(** What a call of [FreezeTrigger] or [SpeedTrigger] does to the
    attributes.  A call that raises (empty skeleton, or the body part
    missing from the new or from the remembered skeleton) leaves every
    attribute as it was, so the next frame is compared with the same
    remembered skeleton.  A call that returns remembers the new skeleton,
    keeps the configuration, and keeps the deque within its bound.  The
    first call returns [False] for any non-empty skeleton, even one
    without the configured body part. *)
Theorem motion_call_effects
    (calculate_distance : Point -> Point -> float)
    (np_sum : list float -> float)
    (kind : MotionTrigger.Kind) (self : MotionTrigger.Trigger)
    (skeleton : Skeleton) :
  let call :=
    MotionTrigger.check_skeleton calculate_distance np_sum kind self skeleton in
  match call.1 with
  | Raise e =>
      call.2 = self
      /\ (e = IndexError
          \/ e = KeyError (MotionTrigger._bodypart self))
  | Return (result, body) =>
      MotionTrigger._skeleton call.2 = Some skeleton
      /\ MotionTrigger._bodypart call.2 = MotionTrigger._bodypart self
      /\ MotionTrigger._threshold call.2 = MotionTrigger._threshold self
      /\ MotionTrigger._timewindow_len call.2 = MotionTrigger._timewindow_len self
      /\ (length (MotionTrigger._timewindow call.2)
          <= max (MotionTrigger._timewindow_len self)
                 (length (MotionTrigger._timewindow self)))%nat
      /\ (MotionTrigger._skeleton self = None ->
          result = false /\ MotionTrigger.text body = MotionTrigger.Dots
          /\ MotionTrigger._timewindow call.2 = MotionTrigger._timewindow self)
  end.
Proof.
  cbv zeta. unfold MotionTrigger.check_skeleton, MotionTrigger.first_value.
  destruct skeleton as [|[k v] skeleton]; [cbn; split; [reflexivity | now left]|].
  cbn [first mbind Outcome_bind Py.bind snd].
  destruct (MotionTrigger._skeleton self) as [previous|] eqn:Hprev.
  - destruct (getitem ((k, v) :: skeleton) (MotionTrigger._bodypart self))
      as [here|e] eqn:Hhere.
    + destruct (getitem previous (MotionTrigger._bodypart self))
        as [there|e] eqn:Hthere.
      * destruct (MotionTrigger.decide_motion _ _ _) as [result text].
        cbn. repeat split; try discriminate.
        unfold deque_append. rewrite length_drop, length_app. cbn [length]. lia.
      * cbn. split; [reflexivity|]. right. exact (getitem_raises _ _ _ Hthere).
    + cbn. split; [reflexivity|]. right. exact (getitem_raises _ _ _ Hhere).
  - cbn. repeat split; try lia. 
Qed.

(* ===================================================================== *)
(** * Properties of the LED stimulus *)
(* ===================================================================== *)

Section LEDFacts.

Import LEDstim.

Lemma call_step (self : LEDstim.LEDstim) (c : Call) :
  exists byte,
    (byte = "H"%string \/ byte = "L"%string)
    /\ ser (call self c) = ser self ++ [byte]
    /\ on (call self c) = bool_decide (byte = "H"%string)
    /\ off (call self c) = off self.
Proof.
  destruct c; cbn [call].
  - exists "H"%string. now repeat split; try left.
  - exists "L"%string. now repeat split; try right.
  - unfold toggle. destruct (on self).
    + exists "L"%string. now repeat split; try right.
    + exists "H"%string. now repeat split; try left.
Qed.

End LEDFacts.

(** The [on] attribute mirrors the serial line.  After any sequence of
    [LEDon], [LEDoff] and [toggle] calls on a new [LEDstim], every call
    has written exactly one byte, each ['H'] or ['L'], and [on] is true
    exactly when the last byte written is ['H'] (false when nothing was
    written).  The [off] attribute is never updated: it is [True]
    throughout, also while the LED is on. *)
Theorem led_on_mirrors_serial (calls : list LEDstim.Call) :
  let self := foldl LEDstim.call LEDstim.__init__ calls in
  length (LEDstim.ser self) = length calls
  /\ Forall (fun byte => byte = "H"%string \/ byte = "L"%string)
            (LEDstim.ser self)
  /\ LEDstim.on self = bool_decide (last (LEDstim.ser self) = Some "H"%string)
  /\ LEDstim.off self = true.
Proof.
  induction calls as [|c calls IH] using rev_ind.
  - cbn. repeat split. constructor.
  - cbv zeta in IH |- *. rewrite foldl_snoc.
    destruct IH as (Hlen & Hbytes & _ & Hoff).
    destruct (call_step (foldl LEDstim.call LEDstim.__init__ calls) c)
      as (byte & Hbyte & -> & -> & ->).
    rewrite !length_app, Hlen, last_snoc. cbn [length].
    split; [reflexivity|]. split; [|split; [|exact Hoff]].
    + apply Forall_app. split; [exact Hbytes|]. now constructor.
    + apply bool_decide_ext. split; [now intros -> | now intros [= ->]].
Qed.

(* ===================================================================== *)
(** * Properties of the single classifier process *)
(* ===================================================================== *)

Section ClassifierProcessFacts.

Import ClassifierProcess.

Context {F R : Type}.
Variable classify : F -> R.

Lemma handle_status (self : ClassifierProcess.ClassifierProcess F R)
    (e : Event F) :
  (_running self = true -> (1 <= load self)%nat) ->
  _running (handle classify self e) = true ->
  (1 <= load (handle classify self e))%nat.
Proof.
  destruct self as [i wr o w r], e as [features | | |]; unfold load; cbn.
  - destruct i, wr; cbn; intros Hinv Hrun; try (specialize (Hinv Hrun));
      cbn in *; lia.
  - destruct o; cbn; [discriminate|]. exact (fun H => H).
  - destruct w as [held|], i, o; cbn; intros Hinv Hrun;
      try (specialize (Hinv Hrun)); cbn in *; lia.
  - destruct i; cbn; intros Hinv Hrun; try (specialize (Hinv Hrun));
      cbn in *; lia.
Qed.

End ClassifierProcessFacts.

(** [ClassifierProcess.get_status] is a sound busy indicator but not a
    complete one.  After any sequence of [pass_features] calls,
    [get_result] calls, worker quanta and writes of the feeder thread on
    a new process: when the
    status is [True], there is work inside (in the input queue, with the
    worker, or in the output queue).  The converse fails: after two
    feature sets were passed and one result collected, the status is
    [False] while the second set is still being worked on. *)
Theorem classifier_process_status_sound {F R : Type} (classify : F -> R)
    (events : list (ClassifierProcess.Event F)) :
  let self :=
    foldl (ClassifierProcess.handle classify)
          (@ClassifierProcess.__init__ F R) events in
  (ClassifierProcess.get_status self = true
   -> (1 <= ClassifierProcess.load self)%nat)
  /\ forall f1 f2 : F,
       let busy :=
         foldl (ClassifierProcess.handle classify)
               (@ClassifierProcess.__init__ F R)
               [ClassifierProcess.PassFeatures f1; ClassifierProcess.Quantum;
                ClassifierProcess.PassFeatures f2; ClassifierProcess.Quantum;
                ClassifierProcess.GetResult] in
       ClassifierProcess.get_status busy = false
       /\ ClassifierProcess.load busy = 1%nat.
Proof.
  cbv zeta. split; [|intros f1 f2; split; reflexivity].
  unfold ClassifierProcess.get_status.
  induction events as [|e events IH] using rev_ind; [discriminate|].
  rewrite foldl_snoc. now apply handle_status.
Qed.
□ □ □ □ □
- _Assignment_
Print exactly, and only, the lines beginning at the top of the listing and ending at the line with "MotionTrigger.check_skeleton calculate_distance np_sum".

- _Answer space_
(** What a call of [FreezeTrigger] or [SpeedTrigger] does to the
    attributes.  A call that raises (empty skeleton, or the body part
    missing from the new or from the remembered skeleton) leaves every
    attribute as it was, so the next frame is compared with the same
    remembered skeleton.  A call that returns remembers the new skeleton,
    keeps the configuration, and keeps the deque within its bound.  The
    first call returns [False] for any non-empty skeleton, even one
    without the configured body part. *)
Theorem motion_call_effects
    (calculate_distance : Point -> Point -> float)
    (np_sum : list float -> float)
    (kind : MotionTrigger.Kind) (self : MotionTrigger.Trigger)
    (skeleton : Skeleton) :
  let call :=
    MotionTrigger.check_skeleton calculate_distance np_sum kind self skeleton in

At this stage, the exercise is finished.